● What this task involves: From the first line of the data below, copy each line up to the one containing "Definition register_backend (name", and include that line too.

(Records drawn from a dataset)
Definition named_le (p q : string * string * nat) : Prop :=
  match String.compare p.1.1 q.1.1 with
  | Lt => True
  | Eq => String.leb p.1.2 q.1.2 = true
  | Gt => False
  end.
#[export] Instance named_le_dec p q : Decision (named_le p q).
Proof. unfold named_le. destruct (String.compare _ _); apply _. Defined.

Record StorageRegistry (B : Type) := mkRegistry {
  sr_backends : gmap string nat;
  sr_domains : gmap (string * string) nat;
  sr_open_gate : option nat;
  sr_closed : bool;
  sr_heap : gmap nat KvDomain;
  sr_stores : gmap nat B;
  sr_tasks : gmap nat StorageTask;
}.
Arguments mkRegistry {B}.
Arguments sr_backends {B}.
Arguments sr_domains {B}.
Arguments sr_open_gate {B}.
Arguments sr_closed {B}.
Arguments sr_heap {B}.
Arguments sr_stores {B}.
Arguments sr_tasks {B}.

Module Registry.

Section registry.
Context {B : Type} `{StorageBackend B}.
Implicit Type r : StorageRegistry B.

Definition new : StorageRegistry B := mkRegistry ∅ ∅ None false ∅ ∅ ∅.

Definition at_task (t : nat) (task : StorageTask) r : StorageRegistry B :=
  mkRegistry (sr_backends r) (sr_domains r) (sr_open_gate r) (sr_closed r) (sr_heap r) (sr_stores r)
    (<[t := task]> (sr_tasks r)).
Definition open_gate (holder : option nat) r : StorageRegistry B :=
  mkRegistry (sr_backends r) (sr_domains r) holder (sr_closed r) (sr_heap r) (sr_stores r) (sr_tasks r).
Definition at_domain (id : nat) (f : KvDomain → KvDomain) r : StorageRegistry B :=
  mkRegistry (sr_backends r) (sr_domains r) (sr_open_gate r) (sr_closed r) (alter f id (sr_heap r))
    (sr_stores r) (sr_tasks r).
Definition at_store (backend : nat) (b : B) r : StorageRegistry B :=
  mkRegistry (sr_backends r) (sr_domains r) (sr_open_gate r) (sr_closed r) (sr_heap r)
    (<[backend := b]> (sr_stores r)) (sr_tasks r).
Definition close_registry r : StorageRegistry B :=
  mkRegistry (sr_backends r) (sr_domains r) (sr_open_gate r) true (sr_heap r) (sr_stores r) (sr_tasks r).
Definition returns (t : nat) (res : result StorageError (option nat)) : StorageRegistry B → StorageRegistry B :=
  at_task t (Done res).

Definition register_backend (name : string) (backend : nat) r :
    result StorageError unit * StorageRegistry B :=
  match ensure_name name with
  | Err e => (Err e, r)
  | Ok _ =>
      if sr_closed r then (Err StorageClosed, r)
      else match sr_backends r !! name with
      | Some _ => (Err (DuplicateBackend name), r)
      | None =>
          (Ok tt, mkRegistry (<[name := backend]> (sr_backends r)) (sr_domains r) (sr_open_gate r)
                    (sr_closed r) (sr_heap r) (sr_stores r) (sr_tasks r))
      end
  end.

(** [open] up to the open gate. *)
Definition open (backend_name domain : string) (version : N) r : result StorageError StorageTask :=
  _ ← ensure_name backend_name;
  _ ← ensure_name domain;
  if version =? 0 then Err (VersionConflict 1 0)
  else if sr_closed r then Err StorageClosed
  else Ok (Opening backend_name domain version).

Definition named_domain (backend_name domain : string) r : option (nat * KvDomain) :=
  id ← sr_domains r !! (backend_name, domain); d ← sr_heap r !! id; Some (id, d).

(** [open] behind the open gate: a domain that is there, or the back end to load
    from. *)
Definition find_domain (backend_name domain : string) (version : N) r :
    result StorageError (nat + nat) :=
  if sr_closed r then Err StorageClosed
  else match named_domain backend_name domain r with
  | Some (id, d) =>
      if negb (kd_version d =? version) then Err (VersionConflict version (kd_version d))
      else Ok (inl id)
  | None => inr <$> ok_or (sr_backends r !! backend_name) (BackendNotFound backend_name)
  end.

(** [open] behind the back end's [load]. *)
Definition loaded (domain : string) (version : N) (backend : nat) (b : B) : result StorageError KvDomain :=
  document ← b_load domain b;
  let document := default (mkDocument version ∅) document in
  _ ← validate_document document;
  if negb (sd_version document =? version)
  then Err (VersionConflict version (sd_version document))
  else Ok (KvDomain_new domain document backend).

Definition insert_domain (backend_name domain : string) (d : KvDomain) r : nat * StorageRegistry B :=
  let id := fresh (dom (sr_heap r)) in
  (id, mkRegistry (sr_backends r) (<[(backend_name, domain) := id]> (sr_domains r)) (sr_open_gate r)
         (sr_closed r) (<[id := d]> (sr_heap r)) (sr_stores r) (sr_tasks r)).

(** [commit] up to the write gate. *)
Definition commit (id : nat) (d : KvDomain) (c : Commit) : result StorageError StorageTask :=
  if negb (kd_accepting d) then Err StorageClosed else Ok (Committing id c).

(** [domains.values()] and the distinct back ends in the order of their addresses. *)
Definition domain_values r : list nat := (merge_sort named_le (map_to_list (sr_domains r))).*2.
Definition unique_backends r : list nat :=
  merge_sort le (elements (list_to_set (btree_values (sr_backends r)) : gset nat)).

Definition gate_of (id : nat) r : option nat := sr_heap r !! id ≫= kd_gate.

(** One section of task [t]; [None]: it waits for a lock, or is done. *)
Definition advance (t : nat) r : option (StorageRegistry B) :=
  match sr_tasks r !! t with
  | Some (Opening backend_name domain version) =>
      if sr_open_gate r is Some _ then None
      else match find_domain backend_name domain version r with
      | Err e => Some (returns t (Err e) r)
      | Ok (inl id) => Some (returns t (Ok (Some id)) r)
      | Ok (inr backend) =>
          Some (open_gate (Some t) (at_task t (Loading backend_name domain version backend) r))
      end
  | Some (Loading backend_name domain version backend) =>
      b ← sr_stores r !! backend;
      match loaded domain version backend b with
      | Err e => Some (open_gate None (returns t (Err e) r))
      | Ok d =>
          let '(id, r) := insert_domain backend_name domain d r in
          Some (open_gate None (returns t (Ok (Some id)) r))
      end
  | Some (Committing id c) =>
      d ← sr_heap r !! id;
      if kd_gate d is Some _ then None
      else match prepare c d with
      | Err e => Some (returns t (Err e) r)
      | Ok None => Some (returns t (Ok None) r)
      | Ok (Some (document, revision)) =>
          Some (at_task t (Persisting id c document revision) (at_domain id (set_gate (Some t)) r))
      end
  | Some (Persisting id c document revision) =>
      d ← sr_heap r !! id;
      b ← sr_stores r !! kd_backend d;
      let '(result, b) := b_persist (kd_name d) document b in
      let r := at_store (kd_backend d) b r in
      match result with
      | Err e => Some (returns t (Err e) (at_domain id (set_gate None) r))
      | Ok _ => Some (at_task t (Publishing id c document revision) r)
      end
  | Some (Publishing id c document revision) =>
      Some (returns t (Ok None)
              (at_domain id (λ d, set_gate None (publish c document revision d)) r))
  | Some (Closing id) => if gate_of id r is Some _ then None else Some (returns t (Ok None) r)
  | Some Listing => Some (at_task t (ClosingAll (domain_values r)) r)
  | Some (ClosingAll (id :: todo)) => Some (at_task t (WaitingAll id todo) (at_domain id refuse r))
  | Some (ClosingAll []) => Some (at_task t (Stopping (unique_backends r)) r)
  | Some (WaitingAll id todo) =>
      if gate_of id r is Some _ then None else Some (at_task t (ClosingAll todo) r)
  | Some (Stopping (backend :: backends)) =>
      b ← sr_stores r !! backend;
      let '(result, b) := b_shutdown b in
      let r := at_store backend b r in
      match result with
      | Err e => Some (returns t (Err e) r)
      | Ok _ => Some (at_task t (Stopping backends) r)
      end
  | Some (Stopping []) => Some (returns t (Ok None) r)
  | Some (Done _) | None => None
  end.
(** The names in the store's directory. *)
Inductive StoreNode :=
| StoreLink
| StoreDirectory
| StoreFile (owner : bool) (mode : N) (bytes : list ascii).

(** The store: its files, and what was sent and scheduled.  [rw_disconnects] counts
    the broadcasts to the live streams, [rw_timers] holds the times at which one was
    scheduled. *)
Record RemoteWorld := mkRemoteWorld {
  rw_config : RemoteAccessConfig;
  rw_state : RemoteState;
  rw_files : gmap string StoreNode;
  rw_attached : bool;
  rw_disconnects : nat;
  rw_timers : list N;
}.

(** One call: its reading of the clock, the random identifiers it draws, the steps
    of input and output that fail, and how much a failing write has written. *)
Record RemoteEnv := mkRemoteEnv {
  re_now : N;
  re_uuid : nat → string;
  re_fault : nat → option string;
  re_written : nat;
}.

(** ** Checks and codes *)

(** [char::is_control] on some character: the bytes below 32, 127, and the two-byte
    characters from U+0080 to U+009F. *)
Fixpoint has_control (l : list ascii) : bool :=
  match l with
  | [] => false
  | a :: l =>
      (byte a <? 32) || (byte a =? 127)
      || match l with
         | b :: _ => (byte a =? 194) && (128 <=? byte b) && (byte b <=? 159)
         | [] => false
         end
      || has_control l
  end.

Definition validate_device_name (name : string) : result RemoteAccessError unit :=
  if negb (trimmed name) || is_empty name || (128 <? str_len name) || has_control (bytes_of name)
  then Err (RemoteInvalid
              "deviceName must be 1-128 printable characters without surrounding whitespace")
  else Ok tt.

Definition validate_secret (secret : string) : result RemoteAccessError unit :=
  if (str_len secret <? 16) || (256 <? str_len secret) || has_control (bytes_of secret)
  then Err AuthRequired else Ok tt.

Definition HEX : list ascii := bytes_of "0123456789abcdef".
Definition hex_of (n : N) : ascii := nth (N.to_nat n) HEX "0"%char.
Definition hex_hash (h : hash) : string :=
  string_of (mjoin ((λ a, [hex_of (N.shiftr (byte a) 4); hex_of (N.land (byte a) 15)]) <$> h)).

Definition hex_digit (a : ascii) : option N :=
  let n := byte a in
  if (48 <=? n) && (n <=? 57) then Some (n - 48)
  else if (97 <=? n) && (n <=? 102) then Some (n - 97 + 10)
  else None.

Fixpoint decode_pairs (l : list ascii) : option hash :=
  match l with
  | a :: b :: l =>
      high ← hex_digit a;
      low ← hex_digit b;
      rest ← decode_pairs l;
      Some (ascii_of_N (N.lor (N.shiftl high 4) low) :: rest)
  | _ => Some []
  end.
Definition decode_hash (value : string) : option hash :=
  if negb (str_len value =? 64) then None else decode_pairs (bytes_of value).

Definition constant_time_eq (left right : hash) : bool :=
  foldl (λ difference (p : ascii * ascii), N.lor difference (N.lxor (byte p.1) (byte p.2))) 0
    (zip left right) =? 0.

(** [duration.as_millis()], then the checked sum. *)
Definition add_duration (now duration : N) : result RemoteAccessError N :=
  ok_or (u64_checked_add now (N.min (duration / 10 ^ 6) U64_MAX))
    (RemoteInvalid "TTL exceeds the supported clock range").

Definition random_secret (prefix : string) (env : RemoteEnv) : string :=
  prefix +:+ "_" +:+ re_uuid env 0 +:+ re_uuid env 1.

Definition descriptor (d : StoredDevice) (now : N) : RemoteDeviceDescriptor :=
  mkDeviceDescriptor (dv_device_id d) (dv_name d) (dv_created_at d) (dv_last_activity_at d)
    (dv_expires_at d)
    (match dv_revoked_at d with
     | Some _ => DeviceRevoked
     | None => if dv_expires_at d <=? now then DeviceExpired else DeviceActive
     end).

(** ** The oldest inactive devices make room for a new one *)

Definition inactive (now : N) (d : StoredDevice) : bool :=
  match dv_revoked_at d with Some _ => true | None => dv_expires_at d <=? now end.
Definition older (p q : N * string) : Prop := p.1 < q.1 ∨ p.1 = q.1 ∧ String.leb p.2 q.2 = true.
#[export] Instance older_dec p q : Decision (older p q).
Proof. unfold older. apply _. Defined.

Definition to_prune (s : RemoteState) (now : N) : list (N * string) :=
  take (S (size (rs_devices s)) - MAX_DEVICES)
    (merge_sort older
       ((λ d, (dv_created_at d, dv_device_id d)) <$>
          filter (λ d, inactive now d = true) (btree_values (rs_devices s)))).
Definition prune_inactive_devices (s : RemoteState) (now : N) : RemoteState :=
  mkRemoteState (rs_revision s)
    (foldl (λ devices p, delete p.2 devices) (rs_devices s) (to_prune s now)) (rs_pairing s).

Module Remote.

Section access.
Context `{RemoteCodec}.
(** The store's file name, its paths in messages, and the operating system's texts
    for a name that is taken and for a symbolic link. *)
Context (name : string) (display : string → string) (already_exists link_loop : string).

Definition hash_secret (secret : string) : hash := sha256 (bytes_of secret).

(** ** The file of the store *)

Definition io_failed (what path e : string) : RemoteAccessError :=
  RemotePersistence (what +:+ " " +:+ display path +:+ ": " +:+ e).

(** A step of input or output: whether it fails. *)
Definition io (env : RemoteEnv) (i : nat) (what path : string) : result RemoteAccessError unit :=
  match re_fault env i with Some e => Err (io_failed what path e) | None => Ok tt end.

Definition load_device (devices : gmap string StoredDevice) (d : StoredDevice) :
    result RemoteAccessError (gmap string StoredDevice) :=
  _ ← map_err (λ e, RemoteCorrupt ("invalid remote device name: " +:+ RemoteAccessError_text e))
        (validate_device_name (dv_name d));
  if bool_decide (decode_hash (dv_secret_hash d) = None)
     || (dv_last_activity_at d <? dv_created_at d) || (dv_expires_at d <? dv_last_activity_at d)
     || bool_decide (is_Some (devices !! dv_device_id d))
  then Err (RemoteCorrupt "invalid or duplicate remote device record")
  else Ok (<[dv_device_id d := d]> devices).

Definition load_document (d : StoredDocument) : result RemoteAccessError RemoteState :=
  if negb (st_version d =? STORE_VERSION) || (N.of_nat MAX_DEVICES <? N.of_nat (length (st_devices d)))
  then Err (RemoteCorrupt "unsupported store version or device count")
  else
    devices ← foldM load_device ∅ (st_devices d);
    Ok (mkRemoteState (st_revision d) devices None).

Definition load_state (env : RemoteEnv) (files : gmap string StoreNode) :
    result RemoteAccessError RemoteState :=
  match files !! name with
  | None => _ ← io env 0 "open" name; Ok RemoteState_default
  | Some StoreLink => Err (io_failed "open" name link_loop)
  | Some node =>
      _ ← io env 0 "open" name;
      _ ← io env 1 "inspect" name;
      match node with
      | StoreFile owner mode bytes =>
          if MAX_STORE_BYTES <? N.of_nat (length bytes) then
            Err (RemoteCorrupt "remote access store must be a bounded regular file")
          else if negb owner || negb (mode =? 384) then
            Err (RemoteCorrupt "remote access store must be effective-user-owned mode 0600")
          else
            _ ← io env 2 "read" name;
            document ← map_err (λ e, RemoteCorrupt ("decode store: " +:+ e)) (store_of_text bytes);
            load_document document
      | _ => Err (RemoteCorrupt "remote access store must be a bounded regular file")
      end
  end.

Definition document (s : RemoteState) : StoredDocument :=
  mkStoredDocument STORE_VERSION (rs_revision s) (btree_values (rs_devices s)).

Definition temporary (env : RemoteEnv) : string := "." +:+ name +:+ "-" +:+ re_uuid env 2 +:+ ".tmp".

(** The part of [persist] that works on the temporary file: the files it leaves.
    Mode 384 is 0600. *)
Definition write_store (env : RemoteEnv) (bytes : list ascii) (files : gmap string StoreNode) :
    result RemoteAccessError unit * gmap string StoreNode :=
  let temp := temporary env in
  match io env 4 "create" temp, files !! temp with
  | Err e, _ => (Err e, files)
  | Ok _, Some _ => (Err (io_failed "create" temp already_exists), files)
  | Ok _, None =>
      match io env 5 "write" temp with
      | Err e => (Err e, <[temp := StoreFile true 384 (take (re_written env) bytes)]> files)
      | Ok _ =>
          let written := <[temp := StoreFile true 384 bytes]> files in
          match io env 6 "sync" temp with
          | Err e => (Err e, written)
          | Ok _ =>
              match io env 7 "replace" name with
              | Err e => (Err e, written)
              | Ok _ =>
                  (_ ← io env 8 "open" ""; io env 9 "sync" "",
                   <[name := StoreFile true 384 bytes]> (delete temp files))
              end
          end
      end
  end.

Definition persist (env : RemoteEnv) (s : RemoteState) (files : gmap string StoreNode) :
    result RemoteAccessError unit * gmap string StoreNode :=
  match io env 3 "create" "" with
  | Err e => (Err e, files)
  | Ok _ =>
      match store_text (document s) with
      | Err e => (Err (RemotePersistence ("encode store: " +:+ e)), files)
      | Ok bytes =>
          match write_store env bytes files with
          | (Ok _, files) => (Ok tt, files)
          | (Err e, files) =>
              (Err e, match re_fault env 10 with
                      | Some _ => files
                      | None => delete (temporary env) files
                      end)
          end
      end
  end.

● Your response:
Definition named_le (p q : string * string * nat) : Prop :=
  match String.compare p.1.1 q.1.1 with
  | Lt => True
  | Eq => String.leb p.1.2 q.1.2 = true
  | Gt => False
  end.
#[export] Instance named_le_dec p q : Decision (named_le p q).
Proof. unfold named_le. destruct (String.compare _ _); apply _. Defined.

Record StorageRegistry (B : Type) := mkRegistry {
  sr_backends : gmap string nat;
  sr_domains : gmap (string * string) nat;
  sr_open_gate : option nat;
  sr_closed : bool;
  sr_heap : gmap nat KvDomain;
  sr_stores : gmap nat B;
  sr_tasks : gmap nat StorageTask;
}.
Arguments mkRegistry {B}.
Arguments sr_backends {B}.
Arguments sr_domains {B}.
Arguments sr_open_gate {B}.
Arguments sr_closed {B}.
Arguments sr_heap {B}.
Arguments sr_stores {B}.
Arguments sr_tasks {B}.

Module Registry.

Section registry.
Context {B : Type} `{StorageBackend B}.
Implicit Type r : StorageRegistry B.

Definition new : StorageRegistry B := mkRegistry ∅ ∅ None false ∅ ∅ ∅.

Definition at_task (t : nat) (task : StorageTask) r : StorageRegistry B :=
  mkRegistry (sr_backends r) (sr_domains r) (sr_open_gate r) (sr_closed r) (sr_heap r) (sr_stores r)
    (<[t := task]> (sr_tasks r)).
Definition open_gate (holder : option nat) r : StorageRegistry B :=
  mkRegistry (sr_backends r) (sr_domains r) holder (sr_closed r) (sr_heap r) (sr_stores r) (sr_tasks r).
Definition at_domain (id : nat) (f : KvDomain → KvDomain) r : StorageRegistry B :=
  mkRegistry (sr_backends r) (sr_domains r) (sr_open_gate r) (sr_closed r) (alter f id (sr_heap r))
    (sr_stores r) (sr_tasks r).
Definition at_store (backend : nat) (b : B) r : StorageRegistry B :=
  mkRegistry (sr_backends r) (sr_domains r) (sr_open_gate r) (sr_closed r) (sr_heap r)
    (<[backend := b]> (sr_stores r)) (sr_tasks r).
Definition close_registry r : StorageRegistry B :=
  mkRegistry (sr_backends r) (sr_domains r) (sr_open_gate r) true (sr_heap r) (sr_stores r) (sr_tasks r).
Definition returns (t : nat) (res : result StorageError (option nat)) : StorageRegistry B → StorageRegistry B :=
  at_task t (Done res).

Definition register_backend (name : string) (backend : nat) r :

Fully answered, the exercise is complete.